As @Robert Israel commented, there is no closed-form solution usingthe standard Lambert $W$"* function.
However, if you rewrite the equation as
$$e^{-x}=\frac x{h-x}$$
the solution would be given in terms of the generalized Lambert function (have a look at equation $(4)$). From a formal point of view, this is nice but not very useful from a practical point of view.
If you let $x= h y$, solving this equation is the same as finding the zero of function
$$f(y)=\frac 1 y \log \left(\frac{1}{y}-1\right)-h$$ in the range $0 < y \leq \frac 12$ (which corresponds to positive values of $h$).
If $h$ is small, you can write (by Taylor)
$$\frac 1 y \log \left(\frac{1}{y}-1\right)=-8 \left(y-\frac{1}{2}\right)+16 \left(y-\frac{1}{2}\right)^2-\frac{128}{3}
\left(y-\frac{1}{2}\right)^3+O\left(\left(y-\frac{1}{2}\right)^4\right)$$ and use series reversion to obtain, as an estimate,
$$y=\frac{1}{2}-\frac{h}{8}+\frac{h^2}{32}-\frac{h^3}{192}+O\left(h^4\right)$$ For example, for $h=2$, the above expansion would give $y=\frac 13$ while the solution is $y=0.337416$. But this will work for a quite limited rang of $h$.

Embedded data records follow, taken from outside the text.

(* ===== verification/CjsonList.v ===== *)
(** * The sibling lists of cJSON (gateway/src/cJSON.c)

    [array_is h array ls]: the children of [array] are the items [ls] in order,
    doubly linked, the first one's [prev] being the last one.  Counting, indexing,
    appending, inserting, detaching and replacing act on [ls] as the list
    operations do, and touch nothing but links. *)
From Stdlib Require Import Floats.SpecFloat.
From S2P Require Import Prelude Heap Number Cjson CjsonHeap.
Import CjsonHeap.
Open Scope c_scope.
#[local] Set Warnings "-clear-no-such-hyp".

Module CjsonList.

(** From [p] through [ls] to [e]; [pv] is the first item's [prev]. *)
Fixpoint seg (h : heap) (pv : loc) (p : option loc) (ls : list loc) (e : option loc) : Prop :=
  match ls with
  | [] => p = e
  | l :: ls =>
      p = Some l /\ exists i, h !! l = Some (Node i) /\ prev i = Some pv /\ seg h l (next i) ls e
  end.

Definition children (h : heap) (p : option loc) (ls : list loc) : Prop :=
  seg h (default 1%positive (last ls)) p ls None /\ NoDup ls.

Definition array_is (h : heap) (array : loc) (ls : list loc) : Prop :=
  exists a, h !! array = Some (Node a) /\ children h (child a) ls /\ array ∉ ls.

(** A cell without its sibling links. *)
Definition bare (c : cell) : cell :=
  match c with
  | Node i => Node (set_next None (set_prev None i))
  | Chars s => Chars s
  end.

(** Only the links of [ls] and the [child] of [array] have changed. *)
Record relinked (array : loc) (ls : list loc) (h h' : heap) : Prop := {
  rl_outside l : l ∉ array :: ls -> h' !! l = h !! l;
  rl_content l : l <> array -> bare <$> h' !! l = bare <$> h !! l;
  rl_owner a : h !! array = Some (Node a) -> exists p, h' !! array = Some (Node (set_child p a)) }.

(** ** Running the operations *)

Lemma item_at_node h l i : h !! l = Some (Node i) -> item_at h (Some l) = Ret i.
Proof. intros H. unfold item_at. cbn. by rewrite H. Qed.

Lemma update_node h l i f :
  h !! l = Some (Node i) -> update h (Some l) f = Ret (<[l := Node (f i)]> h).
Proof. intros H. unfold update. cbn [deref mbind outcome_bind]. by rewrite (item_at_node _ _ _ H). Qed.

Lemma insert_node_ne h l l' c i :
  l' <> l -> h !! l = Some (Node i) -> (<[l' := c]> h : heap) !! l = Some (Node i).
Proof. intros. by rewrite lookup_insert_ne. Qed.

(** Looks a cell up under updates of other cells. *)
Ltac cell_lookup :=
  first [ eassumption
        | apply lookup_insert_eq
        | apply insert_node_ne; [congruence | cell_lookup] ].

(** Membership in an explicit list. *)
Ltac listed :=
  first [ assumption
        | apply list_elem_of_here
        | apply list_elem_of_further; listed
        | apply elem_of_app; first [left; listed | right; listed] ].
(* ===== verification/CjsonEdit.v ===== *)
(** * Inserting and replacing siblings (gateway/src/cJSON.c)

    The list operations of [CjsonList] that need a second item: insertion at an
    index and replacement in place. *)
From Stdlib Require Import Floats.SpecFloat.
From S2P Require Import Prelude Heap Number Cjson CjsonHeap CjsonList.
Import CjsonHeap CjsonList.
Open Scope c_scope.
#[local] Set Warnings "-clear-no-such-hyp".

Module CjsonEdit.

(** ** Inserting *)

Definition insert_at {A} (k : nat) (x : A) (ls : list A) : list A := take k ls ++ x :: drop k ls.

Lemma last_ne {A} (y : A) ys d : default d (last (y :: ys)) = default y (last (y :: ys)).
Proof. destruct (last (y :: ys)) eqn:E; [done|]. by apply last_None in E. Qed.

Lemma insert_first h array y ys n i :
  array_is h array (y :: ys) -> h !! n = Some (Node i) -> n ∉ array :: y :: ys ->
  exists h', cJSON_InsertItemInArray h (Some array) 0 (Some n) = Ret (true, h') /\
    array_is h' array (n :: y :: ys) /\ relinked array (n :: y :: ys) h h'.
Proof.
  intros Har Hi [Hna [Hny Hnys]%not_elem_of_cons]%not_elem_of_cons.
  unfold cJSON_InsertItemInArray. cbn [Z.ltb Z.compare orb]. heap_step. change (Z.to_nat 0) with 0%nat.
  rewrite (get_array_item_spec _ _ _ _ Har). destruct Har as (a & Ha & Hc & [Hay Hal]%not_elem_of_cons).
  destruct (children_mid _ _ [] y ys Hc) as (j & pv & Hpv & Hj & Hp & Hx & Hy & _ & _ & Hyy & Hnd & _).
  cbn [lookup list_lookup]. cbn in Hx, Hp. repeat heap_step. 
  eexists. split; [done|]. split.
  - eexists. split_and!; [cell_lookup| |set_solver]. cbn [child set_child]. split.
    + rewrite (last_default n), (last_ne y ys n), <- Hpv. apply seg_insert; [set_solver|]. split; [done|].
      eexists. split; [cell_lookup|]. split; [done|]. apply (seg_set_prev _ pv); [by constructor|cell_lookup|].
      do 2 (apply seg_insert; [set_solver|]). split; [done|]. by exists j.
    + do 2 (constructor; [set_solver|]). done.
  - eapply relinked_owner; [|cell_lookup].
    do 3 (eapply relinked_link; [|cell_lookup|listed|done|done]). apply relinked_refl.
Qed.

Lemma insert_later h array y0 xs y ys n i :
  array_is h array ((y0 :: xs) ++ y :: ys) -> h !! n = Some (Node i) -> n ∉ array :: (y0 :: xs) ++ y :: ys ->
  exists h', cJSON_InsertItemInArray h (Some array) (zlen (y0 :: xs)) (Some n) = Ret (true, h') /\
    array_is h' array ((y0 :: xs) ++ n :: y :: ys) /\ relinked array (n :: (y0 :: xs) ++ y :: ys) h h'.
Proof.
  intros Har Hi [Hna [Hnx Hny]%not_elem_of_app]%not_elem_of_cons.
  unfold cJSON_InsertItemInArray. pose proof (zlen_nonneg (y0 :: xs)).
  replace (zlen (y0 :: xs) <? 0) with false by lia. cbn [orb]. heap_step.
  rewrite zlen_length, (get_array_item_spec _ _ _ _ Har), list_lookup_middle by done.
  destruct Har as (a & Ha & Hc & [Hax [Hay Hal]%not_elem_of_cons]%not_elem_of_app).
  destruct (children_mid _ _ _ y ys Hc) as (j & pv & Hpv & Hj & Hp & Hx & Hy & Hndx & Hyx & Hyy & Hnd & Hdis).
  destruct (seg_head _ _ _ _ _ _ Hx) as [Hch _].
  destruct (last (y0 :: xs)) as [w|] eqn:Hw; [|by apply last_None in Hw].
  assert (w ∈ y0 :: xs) as Hwin by by apply last_Some_elem_of.
  destruct (seg_nodes _ _ _ _ _ _ Hx Hwin) as (iw & Hiw).
  pose proof (proj1 (Forall_forall _ _) Hdis w Hwin) as Hwy. cbn in Hwy, Hp.
  assert (w <> n /\ w <> y /\ n <> y /\ y <> y0 /\ w <> array) as (? & ? & ? & ? & ?) by set_solver.
  repeat heap_step. rewrite Hp. repeat heap_step. eexists. split; [done|]. split.
  - exists a. split_and!; [cell_lookup| |set_solver]. rewrite Hch. split.
    + rewrite (last_skip _ n _ _ _ n), !last_default, (last_ne y ys n), <- Hpv. apply seg_app.
      exists (Some n). rewrite Hw. split.
      * eapply seg_set_next; [done..|cell_lookup|]. do 3 (apply seg_insert; [done|]). by rewrite <- Hch.
      * apply seg_insert; [set_solver|]. split; [done|]. eexists. split; [cell_lookup|]. split; [done|].
        apply (seg_set_prev _ w); [by constructor|cell_lookup|].
        do 2 (apply seg_insert; [done|]). split; [done|]. by exists j.
    + apply NoDup_split; [done| |]; [do 2 (constructor; [set_solver|]); done|].
      apply Forall_forall. intros l Hl. pose proof (proj1 (Forall_forall _ _) Hdis l Hl). set_solver.
  - do 4 (eapply relinked_link; [|cell_lookup|listed|done|done]). apply relinked_refl.
Qed.

Lemma relinked_mono array ls ls' h h' : ls ⊆ ls' -> relinked array ls h h' -> relinked array ls' h h'.
Proof. intros Hl [A B C]. split; [|done|done]. intros l Hl'. apply A. set_solver. Qed.

(** Inserting puts the item at its index, or at the end when the index is beyond
    it. *)
Lemma insert_spec h array ls which n i :
  array_is h array ls -> 0 <= which -> h !! n = Some (Node i) -> n ∉ array :: ls -> next i = None ->
  exists h', cJSON_InsertItemInArray h (Some array) which (Some n) = Ret (true, h') /\
    array_is h' array (insert_at (Z.to_nat which) n ls) /\ relinked array (n :: ls) h h'.
Proof.
  intros Har Hw Hi Hn Hni. unfold insert_at. destruct (drop (Z.to_nat which) ls) as [|y ys] eqn:Hd.
  - assert (length ls <= Z.to_nat which)%nat as Hlen.
    { apply (f_equal length) in Hd. rewrite length_drop in Hd. cbn in Hd. lia. }
    rewrite take_ge by done. unfold cJSON_InsertItemInArray.
    replace (which <? 0) with false by lia. cbn [orb]. heap_step.
    rewrite (get_array_item_spec _ _ _ _ Har), lookup_ge_None_2 by done.
    cbn [mbind outcome_bind]. heap_step.
    by eapply add_item_to_array_appends.
  - assert (ls = take (Z.to_nat which) ls ++ y :: ys) as Hls by by rewrite <- Hd, take_drop.
    assert (which = zlen (take (Z.to_nat which) ls)) as Hwl.
    { apply (f_equal length) in Hd. rewrite length_drop in Hd. cbn in Hd. unfold zlen.
      rewrite length_take. lia. }
    revert Hls Hwl. generalize (take (Z.to_nat which) ls). intros xs -> ->.
    destruct xs as [|y0 xs]; [by eapply insert_first|by eapply insert_later].
Qed.

(** ** Replacing *)

Lemma replace_first h array x ys r i :
  array_is h array (x :: ys) -> h !! r = Some (Node i) -> r ∉ array :: x :: ys ->
  exists h' ix, cJSON_ReplaceItemViaPointer h (Some array) (Some x) (Some r) =
      (h' ← cJSON_Delete h' (Some x); Ret (true, h')) /\
    array_is h' array (r :: ys) /\ relinked array (r :: x :: ys) h h' /\
    h' !! x = Some (Node ix) /\ next ix = None /\ prev ix = None.
Proof.
  intros (a & Ha & Hc & [Hax Hal]%not_elem_of_cons) Hi [Hra [Hrx Hrys]%not_elem_of_cons]%not_elem_of_cons.
  destruct (children_mid _ _ [] x ys Hc) as (j & pv & Hpv & Hj & Hp & Hx & Hy & _ & _ & Hxx & Hnd & _).
  cbn in Hx, Hp. unfold cJSON_ReplaceItemViaPointer. repeat heap_step. destruct ys as [|y ys].
  - cbn in Hy, Hpv. rewrite Hy. repeat heap_step. rewrite Hx. repeat heap_step.
    do 2 eexists. split; [done|]. split_and!; [| |cell_lookup|done|done].
    + eexists. split_and!; [cell_lookup| |set_solver]. cbn [child set_child].
      split; [|by apply NoDup_singleton]. split; [done|]. eexists. split; [cell_lookup|]. done.
    + do 2 (eapply relinked_link; [|cell_lookup|listed|done|done]).
      eapply relinked_owner; [|cell_lookup].
      do 3 (eapply relinked_link; [|cell_lookup|listed|done|done]). apply relinked_refl.
  - destruct Hy as (Hn & k & Hk & Hpk & Hy).
    assert (pv <> x) as Hpvx.
    { intros ->. rewrite last_default in Hpv. destruct (last (y :: ys)) as [z|] eqn:E.
      - apply last_Some_elem_of in E. cbn in Hpv. congruence.
      - by apply last_None in E. }
    assert (y <> r /\ y <> x /\ y <> array) as (? & ? & ?) by set_solver.
    rewrite Hn. repeat heap_step. rewrite Hx. repeat heap_step.
    do 2 eexists. split; [done|]. split_and!; [| |cell_lookup|done|done].
    + eexists. split_and!; [cell_lookup| |set_solver]. cbn [child set_child].
      split; [|by constructor]. rewrite last_default. rewrite last_default in Hpv.
      rewrite (last_ne y ys r), <- (last_ne y ys x), <- Hpv.
      do 3 (apply seg_insert; [set_solver|]). split; [done|]. eexists. split; [cell_lookup|].
      split; [done|]. apply (seg_set_prev _ x); [done|cell_lookup|].
      do 2 (apply seg_insert; [done|]). split; [done|]. by exists k.
    + do 2 (eapply relinked_link; [|cell_lookup|listed|done|done]).
      eapply relinked_owner; [|cell_lookup].
      do 3 (eapply relinked_link; [|cell_lookup|listed|done|done]). apply relinked_refl.
Qed.

Lemma replace_last h array y0 xs x r i :
  array_is h array ((y0 :: xs) ++ [x]) -> h !! r = Some (Node i) -> r ∉ array :: (y0 :: xs) ++ [x] ->
  exists h' ix, cJSON_ReplaceItemViaPointer h (Some array) (Some x) (Some r) =
      (h' ← cJSON_Delete h' (Some x); Ret (true, h')) /\
    array_is h' array ((y0 :: xs) ++ [r]) /\ relinked array (r :: (y0 :: xs) ++ [x]) h h' /\
    h' !! x = Some (Node ix) /\ next ix = None /\ prev ix = None.
Proof.
  intros (a & Ha & Hc & Hal) Hi [Hra [Hrx Hr1]%not_elem_of_app]%not_elem_of_cons.
  destruct (children_mid _ _ _ x [] Hc) as (j & pv & Hpv & Hj & Hp & Hx & Hy & Hnd & Hxx & _ & _ & _).
  cbn in Hy. apply not_elem_of_app in Hal as [Hal Hax]. rewrite list_elem_of_singleton in Hax, Hr1.
  destruct (seg_head _ _ _ _ _ _ Hx) as [Hch (i0 & Hi0)].
  destruct (last (y0 :: xs)) as [w|] eqn:Hw; [|by apply last_None in Hw].
  assert (w ∈ y0 :: xs) as Hwin by by apply last_Some_elem_of.
  destruct (seg_nodes _ _ _ _ _ _ Hx Hwin) as (iw & Hiw).
  assert (x <> w /\ array <> w /\ r <> w) as (? & ? & ?) by (split_and!; congruence).
  assert (x <> y0 /\ array <> y0 /\ r <> y0) as (? & ? & ?) by (split_and!; intros ->; set_solver).
  cbn in Hp. unfold cJSON_ReplaceItemViaPointer. repeat heap_step. rewrite Hp, Hy. repeat heap_step.
  rewrite Hch.
  match goal with
  | |- context [update ?g (Some y0) _] =>
      assert (exists k, g !! y0 = Some (Node k)) as (k & Hk) by (eapply node_insert; cell_lookup)
  end.
  repeat heap_step. do 2 eexists. split; [done|]. split_and!; [| |cell_lookup|done|done].
  - exists a. split_and!; [cell_lookup| |set_solver]. rewrite Hch. split; [|by apply NoDup_snoc].
    rewrite last_snoc. apply seg_snoc. split.
    + do 2 (apply seg_insert; [done|]). apply (seg_set_prev _ pv); [done|cell_lookup|].
      eapply seg_set_next; [done..|cell_lookup|]. do 2 (apply seg_insert; [done|]). by rewrite <- Hch.
    + eexists. split; [cell_lookup|]. by rewrite Hw.
  - do 3 (eapply relinked_link; [|cell_lookup|listed|done|done]).
    do 3 (eapply relinked_link; [|cell_lookup|listed|done|done]). apply relinked_refl.
Qed.

Lemma replace_inner h array y0 xs x y ys r i :
  array_is h array ((y0 :: xs) ++ x :: y :: ys) -> h !! r = Some (Node i) ->
  r ∉ array :: (y0 :: xs) ++ x :: y :: ys ->
  exists h' ix, cJSON_ReplaceItemViaPointer h (Some array) (Some x) (Some r) =
      (h' ← cJSON_Delete h' (Some x); Ret (true, h')) /\
    array_is h' array ((y0 :: xs) ++ r :: y :: ys) /\ relinked array (r :: (y0 :: xs) ++ x :: y :: ys) h h' /\
    h' !! x = Some (Node ix) /\ next ix = None /\ prev ix = None.
Proof.
  intros (a & Ha & Hc & Hal) Hi [Hra [Hrx [Hr1 Hry]%not_elem_of_cons]%not_elem_of_app]%not_elem_of_cons.
  destruct (children_mid _ _ _ x _ Hc) as (j & pv & Hpv & Hj & Hp & Hx & Hy & Hnd & Hxx & Hxy & Hndy & Hdis).
  apply not_elem_of_app in Hal as [Hal [Hax Hay]%not_elem_of_cons].
  destruct (seg_head _ _ _ _ _ _ Hx) as [Hch _].
  destruct (seg_head _ _ _ _ _ _ Hy) as [Hn (k & Hk)].
  destruct (last (y0 :: xs)) as [w|] eqn:Hw; [|by apply last_None in Hw].
  assert (w ∈ y0 :: xs) as Hwin by by apply last_Some_elem_of.
  destruct (seg_nodes _ _ _ _ _ _ Hx Hwin) as (iw & Hiw).
  pose proof (proj1 (Forall_forall _ _) Hdis w Hwin) as Hwy. cbn in Hwy, Hp.
  assert (y ∉ y0 :: xs) as Hyx.
  { intros Hin. apply (proj1 (Forall_forall _ _) Hdis y Hin). left. }
  assert (w <> y /\ array <> y /\ x <> y /\ r <> y) as (? & ? & ? & ?) by set_solver.
  assert (x <> w /\ array <> w /\ x <> y0 /\ r <> w) as (? & ? & ? & ?) by set_solver.
  unfold cJSON_ReplaceItemViaPointer. repeat heap_step. rewrite Hp, Hn. repeat heap_step.
  do 2 eexists. split; [done|]. split_and!; [| |cell_lookup|done|done].
  - exists a. split_and!; [cell_lookup| |set_solver]. split.
    + rewrite (last_skip _ r _ _ _ x), !last_default. rewrite last_default in Hpv.
      rewrite (last_ne y ys r), <- (last_ne y ys x), <- Hpv.
      do 2 (apply seg_insert; [set_solver|]). apply seg_app. exists (Some r). rewrite Hw. split.
      * eapply seg_set_next; [done..|cell_lookup|]. by do 3 (apply seg_insert; [done|]).
      * apply seg_insert; [set_solver|]. split; [done|]. eexists. split; [cell_lookup|].
        split; [done|]. apply (seg_set_prev _ x); [done|cell_lookup|].
        do 2 (apply seg_insert; [done|]). by rewrite <- Hn.
    + apply NoDup_split; [done|by constructor|]. apply Forall_forall. intros l Hl.
      pose proof (proj1 (Forall_forall _ _) Hdis l Hl). set_solver.
  - do 3 (eapply relinked_link; [|cell_lookup|listed|done|done]).
    do 3 (eapply relinked_link; [|cell_lookup|listed|done|done]). apply relinked_refl.
Qed.

(** Replacing puts the new item in the place of the old one, which is unlinked and
    deleted. *)
Lemma replace_spec h array xs x ys r i :
  array_is h array (xs ++ x :: ys) -> h !! r = Some (Node i) -> r ∉ array :: xs ++ x :: ys ->
  exists h' ix, cJSON_ReplaceItemViaPointer h (Some array) (Some x) (Some r) =
      (h' ← cJSON_Delete h' (Some x); Ret (true, h')) /\
    array_is h' array (xs ++ r :: ys) /\ relinked array (r :: xs ++ x :: ys) h h' /\
    h' !! x = Some (Node ix) /\ next ix = None /\ prev ix = None.
Proof.
  destruct xs as [|y0 xs]; [apply replace_first|].
  destruct ys as [|y ys]; [apply replace_last|apply replace_inner].
Qed.
End CjsonEdit.
(* ===== verification/CjsonCmp.v ===== *)
(** * Comparing trees (gateway/src/cJSON.c, cJSON_Compare)

    The comparison returns for any two trees that can be read, and finds a tree
    and its copy equal, given that member names are distinct and that numbers
    compare equal to themselves. *)
From Stdlib Require Import Floats.SpecFloat.
From S2P Require Import Prelude Heap Number Cjson CjsonHeap CjsonList CjsonTree CjsonArray CjsonValue CjsonDup CjsonObject.
Import CjsonHeap CjsonList CjsonTree CjsonArray CjsonValue CjsonDup CjsonObject.
Open Scope c_scope.
#[local] Set Warnings "-clear-no-such-hyp,-register-all".

Module CjsonCmp.

(** The types the first switch lets through. *)
Definition valid_type (t : Z) : bool :=
  (t =? cJSON_False) || (t =? cJSON_True) || (t =? cJSON_NULL) || (t =? cJSON_Number) || (t =? cJSON_String) ||
  (t =? cJSON_Raw) || (t =? cJSON_Array) || (t =? cJSON_Object).

Section Compare.
Context (case_sensitive : bool).

(** [cJSON_Compare] with the loop over two arrays and the loop over the members of
    one object, looked up in the other. *)
Fixpoint cJSON_Compare (fuel : nat) (h : heap) (a b : option loc) : outcome bool :=
  match fuel with
  | O => Undef
  | S fuel =>
      match a, b with
      | Some la, Some lb =>
          ia ← item_at h a;
          ib ← item_at h b;
          let t := type ia .& 255 in
          if negb (t =? type ib .& 255) then Ret false
          else if negb (valid_type t) then Ret false
          else if bool_decide (la = lb) then Ret true
          else if ((t =? cJSON_False) || (t =? cJSON_True) || (t =? cJSON_NULL))%bool then Ret true
          else if t =? cJSON_Number then Ret (Cjson.compare_double (valuedouble ia) (valuedouble ib))
          else if ((t =? cJSON_String) || (t =? cJSON_Raw))%bool then
            match valuestring ia, valuestring ib with
            | Some _, Some _ =>
                sa ← chars_at h (valuestring ia);
                sb ← chars_at h (valuestring ib);
                Ret (strcmp sa sb =? 0)
            | _, _ => Ret false
            end
          else if t =? cJSON_Array then compare_elements fuel h (child ia) (child ib)
          else
            ok ← compare_members fuel h (child ia) b;
            if ok : bool then compare_members fuel h (child ib) a else Ret false
      | _, _ => Ret false
      end
  end
with compare_elements (fuel : nat) (h : heap) (a_element b_element : option loc) : outcome bool :=
  match fuel with
  | O => Undef
  | S fuel =>
      match a_element, b_element with
      | Some _, Some _ =>
          ok ← cJSON_Compare fuel h a_element b_element;
          if ok : bool then
            ia ← item_at h a_element;
            ib ← item_at h b_element;
            compare_elements fuel h (next ia) (next ib)
          else Ret false
      | _, _ => Ret (bool_decide (a_element = b_element))
      end
  end
with compare_members (fuel : nat) (h : heap) (element other : option loc) : outcome bool :=
  match fuel with
  | O => Undef
  | S fuel =>
      match element with
      | None => Ret true
      | Some _ =>
          i ← item_at h element;
          partner ← get_object_item h other (string i) case_sensitive;
          match partner with
          | None => Ret false
          | Some _ =>
              ok ← cJSON_Compare fuel h element partner;
              if ok : bool then compare_members fuel h (next i) other else Ret false
          end
      end
  end.
End Compare.

(** ** Trees that can be read *)

Fixpoint value_texts (v : value) : list (list Z) :=
  match v with Value _ vs _ _ s ks => option_list vs ++ option_list s ++ flat_map value_texts ks end.

(** The items, their strings, and that these are C strings. *)
Definition readable (h : heap) (t : tree) : Prop :=
  reach h t /\ texts h t /\ Forall nonzero (value_texts (value_of h t)).

Lemma nexts_functional h p ls ls' : nexts h p ls -> nexts h p ls' -> ls = ls'.
Proof.
  revert p ls'. induction ls as [|l ls IH]; intros p ls' H H'.
  - destruct ls'; [done|]. cbn in H. destruct H' as [? _]. congruence.
  - destruct H as (-> & i & Hi & H). destruct ls' as [|l' ls']; [done|]. destruct H' as (E & i' & Hi' & H').
    simplify_eq. f_equal. by eapply IH.
Qed.

Lemma nexts_from h p ls l : nexts h p ls -> l ∈ ls -> exists ls', nexts h (Some l) (l :: ls') /\ (length ls' < length ls)%nat.
Proof.
  revert p. induction ls as [|x ls IH]; intros p H Hl; [by apply not_elem_of_nil in Hl|].
  destruct H as (-> & i & Hi & H). apply elem_of_cons in Hl as [-> | Hl].
  - exists ls. split; [|cbn; lia]. split; [done|]. by exists i.
  - destruct (IH _ H Hl) as (ls' & H' & Hlen). exists ls'. split; [done|cbn; lia].
Qed.

Lemma nexts_NoDup h p ls : nexts h p ls -> NoDup ls.
Proof.
  revert p. induction ls as [|l ls IH]; intros p H; [constructor|]. pose proof H as (-> & i & Hi & Hn).
  constructor; [|by eapply IH]. intros Hl. destruct (nexts_from _ _ _ _ Hn Hl) as (ls' & H' & Hlen).
  pose proof (nexts_functional _ _ _ _ H H') as E. simplify_eq. lia.
Qed.

Lemma nexts_bound h p ls : nexts h p ls -> (length ls <= size h)%nat.
Proof.
  intros H. apply cells_bound; [by eapply nexts_NoDup|]. revert p H.
  induction ls as [|l ls IH]; intros p; [constructor|]. intros (-> & i & Hi & H).
  constructor; [by eexists|by eapply IH].
Qed.

Lemma readable_parts h l ks :
  readable h (Tree l ks) ->
  exists i, h !! l = Some (Node i) /\ nexts h (child i) (root_of <$> ks) /\ Forall (readable h) ks /\
    text_ok h (valuestring i) /\ text_ok h (string i) /\
    (forall c, text h (valuestring i) = Some c -> nonzero c) /\ (forall c, text h (string i) = Some c -> nonzero c).
Proof.
  intros (Hr & Ht & Hz). inversion Hr as [? i ? Hi Hn Hk]; subst. exists i.
  destruct (Ht l) as (i' & Hi' & Hv & Hs); [left|]. assert (i' = i) as -> by congruence.
  cbn [value_of] in Hz. rewrite Hi in Hz. unfold item_value in Hz. cbn [value_texts] in Hz.
  apply Forall_app in Hz as [Hz1 [Hz2 Hz3]%Forall_app].
  split_and!; [done..| |done|done| |].
  - apply Forall_forall. intros k Hin. split_and!; [by apply (all_in _ _ _ Hk)| |].
    + intros m Hm. apply Ht. by eapply kid_items.
    + apply Forall_forall. intros c Hc. apply (all_in _ _ _ Hz3), (in_flat_map_kid _ (value_of h k)); [|done].
      apply list_elem_of_In, in_map, list_elem_of_In, Hin.
  - intros c E. rewrite E in Hz1. by inversion Hz1.
  - intros c E. rewrite E in Hz2. by inversion Hz2.
Qed.

Lemma named_kids h ks : Forall (readable h) ks -> Forall (named_ok h) (root_of <$> ks).
Proof.
  intros Hk. apply Forall_forall. intros l ([l' ks'] & -> & Hin)%list_elem_of_fmap.
  destruct (readable_parts _ _ _ (all_in _ _ _ Hk Hin)) as (i & Hi & _ & _ & _ & Hs & _ & Hz). by exists i.
Qed.

(** A lookup in a readable object finds one of its members, or none. *)
Lemma lookup_kid h cs l ks i p c :
  readable h (Tree l ks) -> h !! l = Some (Node i) -> h !! p = Some (Chars c) -> nonzero c ->
  get_object_item h (Some l) (Some p) cs =
    Ret (first_named cs c (map (fun k => (root_of k, name_at h (root_of k))) ks)).
Proof.
  intros Hr Hi Hp Hz. destruct (readable_parts _ _ _ Hr) as (i' & Hi' & Hn & Hk & _).
  assert (i' = i) as -> by congruence. unfold get_object_item. rewrite (item_at_node _ _ _ Hi). cbn [mbind outcome_bind].
  rewrite (find_element_spec h cs p c (child i) (root_of <$> ks)); [|done|done|done|by apply named_kids|by eapply nexts_bound].
  change (root_of <$> ks) with (map root_of ks). by rewrite map_map.
Qed.

Lemma first_named_kid h cs c ks l :
  first_named cs c (map (fun k => (root_of k, name_at h (root_of k))) ks) = Some l -> exists k, k ∈ ks /\ root_of k = l.
Proof.
  induction ks as [|k ks IH]; [done|]. cbn [map first_named]. intros H.
  assert (first_named cs c (map (fun k => (root_of k, name_at h (root_of k))) ks) = Some l ->
    exists k', k' ∈ k :: ks /\ root_of k' = l) as Hgo.
  { intros (k' & Hk & E)%IH. exists k'. split; [by right|done]. }
  destruct (name_at h (root_of k)) as [n|]; [destruct (same_name cs c n)|destruct cs]; try by apply Hgo.
  simplify_eq. exists k. split; [left|done].
Qed.

(** ** What is compared equal *)

Definition folded (cs : bool) (n : list Z) : list Z := if cs then n else map tolower n.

As another approximation, you could use a simple empirical model such
$$\frac 1 y \log \left(\frac{1}{y}-1\right)\sim 1.79 \left(\frac{1-2 y}{y}\right)^{1.21}$$ which is very good $(R^2=0.99999)$.
For example, for $h=45.678$, this would give as estimate $y=0.0604$ while the solution is $y=0.0602$. One iteration of Newton method should be sufficient to polish the root.